Yeşim Tijen’in cevabı:
El insaf diyorum daha bir aylık evlisiniz ama hep söylendiği gibi, her şey insanlar için. Bu kadar gençken aldatılmayla karşılaşmanız insanı öfkelendiriyor. İstemsizce “Hayırrrrrrrrr!” diyorsunuz. Bu duruma tepkiler kişilerin karakterlerine göre olur. Hayata bakışları, öfkeleri, gururları, soğukkanlılıkları veya ani karar vermeleri bunların tetiklemeleriyle tepkileri ayrı olur. Kimi kabul etmeyebilir, kocasını kapının önüne koyup boşar. Hak etmiştir de.
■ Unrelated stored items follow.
Lemma writei_spec T user bs V ip i s src off n k : fready bs V ip i s -> foreign V ip (iblk ip) -> shorts ip -> 0 <= i_inum ip ->
  space (Z.of_nat (touched off n)) bs ip -> 0 <= off <= i_size ip -> 0 <= n -> off + n <= MAXFILE * BSIZE ->
  source T user src n s -> readable user src off n k s ->
  exists d s' bs' V' ip', writei i user src off n s = Ok d s' /\ 0 <= d <= k /\ (d < k -> all_marked sb V') /\
    fready bs' V' ip' i s' /\ fstep i ip' s s' /\ write_effect V ip V' ip' off (buf_bytes user s src (Z.to_nat d)).
Proof using All.
  intros HF Hfo Hsh Hin Hsp Hoff Hn Hmax Hso Hrd. pose proof (rd_range _ _ _ _ _ _ Hrd) as Hkr. pose proof HF as [HI Hsb Hok Hwf Hip Hsome Hsz].
  destruct (touched_bounds off n ltac:(lia) Hn) as [T1 T2].
  assert (HM : MAXFILE * BSIZE < 4294967296) by (unfold MAXFILE, NDIRECT, NINDIRECT, BSIZE; lia).
  destruct (writei_loop_spec T user i n (touched off n) (Z.to_nat (n / BSIZE + 2)) bs V ip src off 0 k s HF T2 Hsp) as
    (d & s1 & E1 & bs1 & V1 & ip1 & F1 & K1 & W1 & Hd & Ha & Hw1); [lia|lia|lia|by rewrite Z.sub_0_r|by rewrite Z.sub_0_r|lia|].
  rewrite Z.add_0_l in E1. set (data := buf_bytes user s src (Z.to_nat d)) in *.
  assert (Hdl : Z.of_nat (length data) = d) by (unfold data; rewrite length_buf_bytes; lia).
  assert (Hsize1 : i_size ip1 = i_size ip) by (by rewrite (wr_ip _ _ _ _ _ _ W1)).
  set (ip2 := if i_size ip <? off + d then set_i_size (off + d) ip1 else ip1).
  assert (exists s2, (if i_size ip <? off + d then iset i (set_i_size (off + d)) else mret tt) s1 = Ok tt s2 /\
    fready bs1 V1 ip2 i s2 /\ fstep i ip2 s s2) as (s2 & E2 & F2 & K2).
  { unfold ip2. destruct (i_size ip <? off + d); [|by exists s1].
    destruct (size_step bs1 V1 ip1 i s1 (off + d) F1 ltac:(lia)) as (s2 & E2 & F2 & K2). exists s2.
    split; [done|]. split; [done|by eapply fstep_trans]. }
  assert (Eb : forall bn, baddr V1 ip2 bn = baddr V1 ip1 bn) by (intros bn; unfold ip2; by destruct (_ <? _)).
  assert (Ei : i_inum ip2 = i_inum ip) by (unfold ip2; rewrite (wr_ip _ _ _ _ _ _ W1); by destruct (_ <? _)).
  assert (Eind : ind ip2 = ind ip1) by (unfold ip2; by destruct (_ <? _)).
  destruct (wr_foreign _ _ _ _ _ _ W1 _ Hfo) as [(Fu & Fi & Fb) _].
  assert (Hfo2 : foreign V1 ip2 (iblk ip2)).
  { unfold iblk. rewrite Ei. split; [done|]. rewrite Eind. split; [done|]. intros bn. rewrite Eb. apply Fb. }
  destruct (iupdate_spec bs1 V1 ip2 i s2 F2 Hfo2) as (s3 & E3 & K3 & F3); [|by rewrite Ei|].
  { unfold space, weight in *. rewrite Eind. lia. }
  eexists d, s3, _, _, ip2. split; [|split; [lia|split; [|split; [exact F3|split; [by eapply fstep_trans|]]]]].
  - unfold writei. rewrite bind_gets, Hip. rewrite (proj2 (Z.ltb_ge _ _)), u32_small by (unfold is_u32; lia).
    rewrite !(proj2 (Z.ltb_ge _ _)) by lia. cbn [orb]. rewrite (bind_ok _ _ _ _ _ E1). cbn [fst snd].
    rewrite bind_gets, (fr_ip _ _ _ _ _ F1), Hsize1. rewrite (bind_ok _ _ _ _ _ E2). by rewrite (bind_ok _ _ _ _ _ E3).
  - intros Hlt x Hx. rewrite marked_vset_ne; [by apply Ha|apply F2|apply Hfo2|done].
  - assert (Hfb : forall o, 0 <= o < MAXFILE * BSIZE ->
      fbyte (vset (iblk ip2) (dip_write ip2 (V1 (iblk ip2)) (dinode_off (i_inum ip2))) V1) ip2 o = fbyte V1 ip1 o).
    { intros o Ho. rewrite (foreign_fbyte V1 ip2 _ _ Hfo2) by done. unfold fbyte. by rewrite Eb. }
    assert (Eiblk : iblk ip2 = iblk ip) by (unfold iblk; by rewrite Ei).
    fold data. split.
    + rewrite Hdl. unfold ip2. destruct (Z.ltb_spec (i_size ip) (off + d)); cbn; [lia|]. rewrite Hsize1. lia.
    + unfold ip2. rewrite (wr_ip _ _ _ _ _ _ W1). by destruct (_ <? _).
    + split; apply F3.
    + unfold fbytes. apply list_eq. intros x. rewrite list_lookup_fmap. destruct (data !! x) as [c|] eqn:Ek.
      * pose proof (lookup_lt_Some _ _ _ Ek) as Hk. rewrite (lookup_seq_lt _ _ _ Hk). cbn [fmap option_fmap option_map plus].
        rewrite Hfb by lia. by rewrite (wr_data _ _ _ _ _ _ W1 _ _ Ek).
      * apply lookup_ge_None in Ek. rewrite lookup_ge_None_2; [done|]. rewrite length_seq. lia.
    + intros o Ho Hout Hnz. pose proof (wf_size _ _ Hwf). rewrite Hfb by lia. apply (wr_keep _ _ _ _ _ _ W1); [lia|done|done].
    + intros bn Hbn Hnz. rewrite (foreign_baddr V1 ip2 _ _ Hfo2), Eb. by apply (wr_addr _ _ _ _ _ _ W1).
    + intros x Hk. rewrite (foreign_baddr V1 ip2 _ _ Hfo2), Eb. by apply (wr_there _ _ _ _ _ _ W1).
    + rewrite <- Eiblk, <- Ei. unfold vset at 1. rewrite decide_True by done. apply dip_round_trip.
      * eapply (wfile_dinode V1); [apply F2|apply F2|]. unfold ip2. rewrite (wr_ip _ _ _ _ _ _ W1). by destruct (_ <? _).
      * rewrite (fready_len _ _ _ _ _ _ F2). unfold dinode_off, IPB, BSIZE. pose proof (Z.mod_pos_bound (i_inum ip2) 8 ltac:(lia)). lia.
    + intros b Hb Hne. unfold vset. rewrite decide_False by congruence. by apply (wr_foreign _ _ _ _ _ _ W1).
Qed.
End Write.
Kimi de susar, içine atar, kimseyle paylaşamaz, sizin gibi benimle paylaşır. Bir fikir almak ister
Sevgili kızım, insan henüz bir aylık evliyken niye aldatır? Bir düşünün, sorgulamayı öğrenin. Sevginiz gözlerinizi kör etmesin, gözünüzü açın. Eşiniz için gözü aç, iradesine hâkim olamayan, kendisine eşine evlilik kurumuna saygısı olmayan bir adam diyebilir miyiz? Deriz tabii. Hak ediyor. Çünkü bu görüşmeyi kabul etmesi demek; niyetinde bu ilişkinin zaten var olduğunu gösteriyor, yoksa baştan kesip atardı. “Ben evliyim, seninle görüşeceğim bir şey yok. Beni arama!” dese bu mevzu bu duruma gelmezdi, ama yapmamış, görüşmek istemiş. Evde gül gibi bir aylık evli olduğu karısı onu beklerken yaptıkları kabul edilir değil. Bu iradesiz tutumu ile eline pişmanlıktan, suçluluk duygusundan, sizde uyandırdığı güvensizlikten, mutsuzluktan, inancınızın kaybolmasından başka ne geçmiş olabilir? Hiçbir şey… Sizin adınıza üzüldüm. Bir aylık evliyken daha aldatıldığınız bir evlilikte neye tutunarak kalabilirsiniz diye düşünüyorum. Sevgi desem, insan daha evlendiği ayda sevdiği insanı aldatır mı diyor zihnim. Çocuk için kalın desem, çocuğunuz yok henüz çok yeni evliliğiniz. Verdiğiniz emek için kalın desem, daha 6 ayı dolmamış bir evlilik. Yani kısacası eşini evlendiği ayda aldatan bir kadın veya erkek cinsiyeti ne olursa olsun bu evliliği yürütemez. Evlilik; sevgi ister, saygı ister, sadakat ister en önemlisi emek ister. Daha yeni evliyken, tabiri caizse cicim aylarınızdayken bunu yaşıyorsanız bu evlilik ile ilgili iyi düşünmelisiniz. Yaşınız henüz çok genç.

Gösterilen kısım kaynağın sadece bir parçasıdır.